Le concert du groupe rock alternatif Hitsuji Bungaku (羊文学) de leur tournée 2023 « if i were an angel, » était un vrai bonheur et je garde toujours en tête l’émotion des moments passés debout parmi la foule à écouter avec passion la musique du groupe. Je suis allé les voir le Mardi 3 Octobre 2023 dans la grande salle Zepp Haneda, qui se trouve à la station de Tenkubashi juste à côté de l’aéroport. Il s’agit d’une grande salle avec un étage couvrant une capacité d’environ 2,500 personnes et les deux dates de Tokyo étaient à guichet fermé. Cette tournée en 12 dates était nationale et la plus grande de leur carrière musicale, démarrant à Niigata le 2 septembre, en passant par Yokohama, Sapporo, Osaka, Sendai, Nagoya, Fukuoka, Hiroshima, Takamatsu pour terminer avec deux dates à Tokyo au Zepp Haneda. J’ai assisté à l’avant dernier concert de cette tournée, que la compositrice et interprète Moeka Shiotsuka (塩塚モエカ) surnommait elle-même la « Demi-Finale ». Le dernier concert de la tournée avait lieu le 4 Octobre mais était déjà complet au moment où les réservations ont été ouvertes. Cette date devait très certainement être réservée aux membres du fan club du groupe. J’avais acheté mon billet le 1er Juillet, donc trois mois avant le concert. Je m’étais même empressé à acheter un billet dans l’heure suivant l’ouverture de la billetterie. Malgré cela, mon billet me situait dans le bloc C, derrière les blocs B et A situés plus en avant près de la scène. En fait, le bloc définit l’ordre d’appel et d’entrée dans la salle. Une fois entré, rien ne nous empêche d’essayer de s’approcher au plus près de la scène. En ce qui me concerne, j’ai surtout cherché à trouver un point vers le milieu de la salle où je ne serais à priori pas trop gêné par les têtes qui dépassent devant moi dans la foule. Par rapport au dernier concert que j’ai été voir, celui de a子, la taille du Zepp est beaucoup plus impressionnante mais la visibilité reste bonne dans l’ensemble, car la salle est plus large que profonde. La taille de la salle est dans le même ordre de grandeur que celle de Toyosu Pit où j’avais été voir Tricot pour la première fois. J’ai eu beaucoup de temps pour me préparer mentalement à ce concert, enfin préparer musicalement plutôt, en vérifiant que j’avais bien écouté toute la discographie du groupe.

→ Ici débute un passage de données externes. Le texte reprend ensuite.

Lemma settled_not_in_flight (st : state) (q : http_request) :
  settled_in (promises st) (req_promise q) → in_flight st q = false.
Proof. intros [s H]. unfold in_flight. by rewrite H. Qed.


Section Traces.

Variable cwd : string.
Variable config_directory : string.
Variable OutputFormat_values : list string.

Lemma machine_run_snoc (a : machine) (evs : list event) (ev : event) :
  machine_run cwd config_directory OutputFormat_values a (evs ++ [ev])
  = machine_step cwd config_directory OutputFormat_values
      (machine_run cwd config_directory OutputFormat_values a evs) ev.
Proof. unfold machine_run. by rewrite fold_left_app. Qed.

Lemma accepted_snoc (evs : list event) (ev : event) :
  accepted cwd config_directory OutputFormat_values (evs ++ [ev])
  = accepted cwd config_directory OutputFormat_values evs
    ++ accepted_request cwd config_directory OutputFormat_values ev.
Proof. unfold accepted. rewrite flat_map_app. simpl. by rewrite app_nil_r. Qed.

Lemma accepted_elem (evs : list event) (x : string * string) :
  In x (accepted cwd config_directory OutputFormat_values evs) →
  ∃ ev, In ev evs ∧ In x (accepted_request cwd config_directory OutputFormat_values ev).
Proof. unfold accepted. apply in_flat_map. Qed.

End Traces.

Section Queue.

Variable cwd : string.
Variable config_directory : string.
Variable OutputFormat_values : list string.

Local Abbreviation step := (step cwd config_directory OutputFormat_values).
Local Abbreviation run := (run cwd config_directory OutputFormat_values).
Local Abbreviation machine_step := (machine_step cwd config_directory OutputFormat_values).
Local Abbreviation machine_run := (machine_run cwd config_directory OutputFormat_values).
Local Abbreviation accepted := (accepted cwd config_directory OutputFormat_values).
Local Abbreviation accepted_request :=
  (accepted_request cwd config_directory OutputFormat_values).
Local Abbreviation export_plan := (export_plan cwd config_directory OutputFormat_values).
Local Abbreviation submitted := (submitted cwd config_directory OutputFormat_values).

Lemma fifo_step (a : machine) (sigs : list (string * string)) (ev : event) :
  fifo a sigs → fifo (machine_step a ev) (sigs ++ accepted_request ev).
Proof.
  intros H. destruct ev as [pathOrType puml | puml format | | r chunks | r err]; simpl.
  - unfold convert_machine.
    destruct (export_plan pathOrType) as [[[format save] path]|];
      [| rewrite app_nil_r; by eapply fifo_same].
    unfold token_request. destruct (JS.match_w3 format) as [m|].
    + by apply (fifo_enqueue _ _ (mkJob m puml _ _ _)).
    + rewrite app_nil_r. by eapply fifo_same.
  - unfold submit_machine, token_request. destruct (JS.match_w3 format) as [m|].
    + by apply (fifo_enqueue _ _ (mkJob m puml _ _ _)).
    + rewrite app_nil_r. by eapply fifo_same.
  - rewrite app_nil_r. unfold tick_machine.
    destruct (a_pre a); [| by eapply fifo_same].
    destruct (has_task (a_shape a)); [| by destruct (a_post a); eapply fifo_same].
    unfold fifo, chain_tick in *. destruct a as [sh pre post dead anet anext].
    simpl in *. subst sigs.
    destruct sh as [v | j ph w]; simpl; [done |].
    destruct ph as [v | r d1 d2 | d1 d2 [v | e] | d2 [v | e] | v]; simpl; try done.
    + by rewrite map_app, <- app_assoc.
    + by destruct w.
  - rewrite app_nil_r. unfold settle_machine.
    destruct (a_shape a) as [v | j [v | r' d1 d2 | d1 d2 s | d2 s | v] w] eqn:E;
      try done.
    destruct (r =? r')%nat; [| done]. eapply fifo_same; [| | exact H]; simpl; by rewrite ?E.
  - rewrite app_nil_r. unfold settle_machine.
    destruct (a_shape a) as [v | j [v | r' d1 d2 | d1 d2 s | d2 s | v] w] eqn:E;
      try done.
    destruct (r =? r')%nat; [| done]. eapply fifo_same; [| | exact H]; simpl; by rewrite ?E.
Qed.

Lemma fifo_run (evs : list event) : fifo (machine_run machine_init evs) (accepted evs).
Proof.
  induction evs as [|ev evs IH] using rev_ind; [done |].
  rewrite machine_run_snoc, accepted_snoc. by apply fifo_step.
Qed.

(** The reachable states, with the queue that describes them. *)
Lemma reachable_inv (fs : gmap string value) (evs : list event) :
  Inv (machine_run machine_init evs) (run (init fs) evs).
Proof. apply inv_run, inv_init. Qed.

En écoutant les 20 morceaux joués pendant ce concert, on se rend compte de la qualité de la discographie de Hitsuji Bungaku car ils n’ont pas joué que leurs morceaux les plus récents et plus connus, mélangeant d’autres plus anciens qui sont tout aussi bons. Après seulement quelques années d’existence, cette discographie est déjà très importante et sans faiblesse. Ce concert était en fait une étape de transition car il ne s’agit pas de la tournée liée à la sortie de leur dernier album our hope, tournée pour laquelle je n’avais d’ailleurs pas réussi à acheter un billet, et le groupe n’a pas non plus de nouvel album sorti cette année. Hitsuji Bungaku a par contre joué deux de leurs singles récents à savoir FOOL et More than words, dont j’ai déjà parlé sur ces pages. L’excellent More than words apparaîtra en fait sur leur prochain album. Ils nous ont également fait le plaisir de jouer trois morceaux inédits de ce futur nouvel album: hosnestly, flower et un troisième dont on ne sait pas encore le titre. Dès la première écoute pendant ce concert, j’ai été surpris par la qualité et l’accroche. Pendant le passage de MC présentant rapidement deux des morceaux, Moeka nous disait qu’elle sentait elle-même une sorte de pression de ne pas faire moins bien que More than words. Le nouvel album s’annonce en tout cas très bien. Il faudra entendre la toute fin du concert pendant les rappels, pour qu’on nous annonce le titre et la date de sortie de ce nouvel album tant attendu. Il s’intitulera 12 hugs (like butterflies) et sortira le 6 Décembre 2023. Un point amusant est que Moeka, sur le coup de l’émotion peut-être, n’a d’abord pas réussi à nous dire d’une manière très claire le titre de cet album ce qui a obligé une personne du public à lui demander de répéter, ce qu’elle a fait après un sourire. Yurika donnait également une autre annonce, celle d’un prochain concert le 21 Avril 2024 dans la grande salle de 17,000 places de Yokohama Arena. Ce sera la plus grande salle de l’histoire du groupe. Comme le concert est situé quelques mois après la sortie de leur nouvel album, j’imagine qu’ils n’auront pas trop de soucis à remplir l’Arena. Ce concert s’appellera « III », représentant les trois membres du groupe et pas le kanji de la rivière comme le disait Yurika en plaisantant. J’étais en tout cas assez content que le groupe réserve l’exclusivité de ces annonces à l’avant dernier concert de la tournée plutôt qu’au dernier qui avait lieu le lendemain.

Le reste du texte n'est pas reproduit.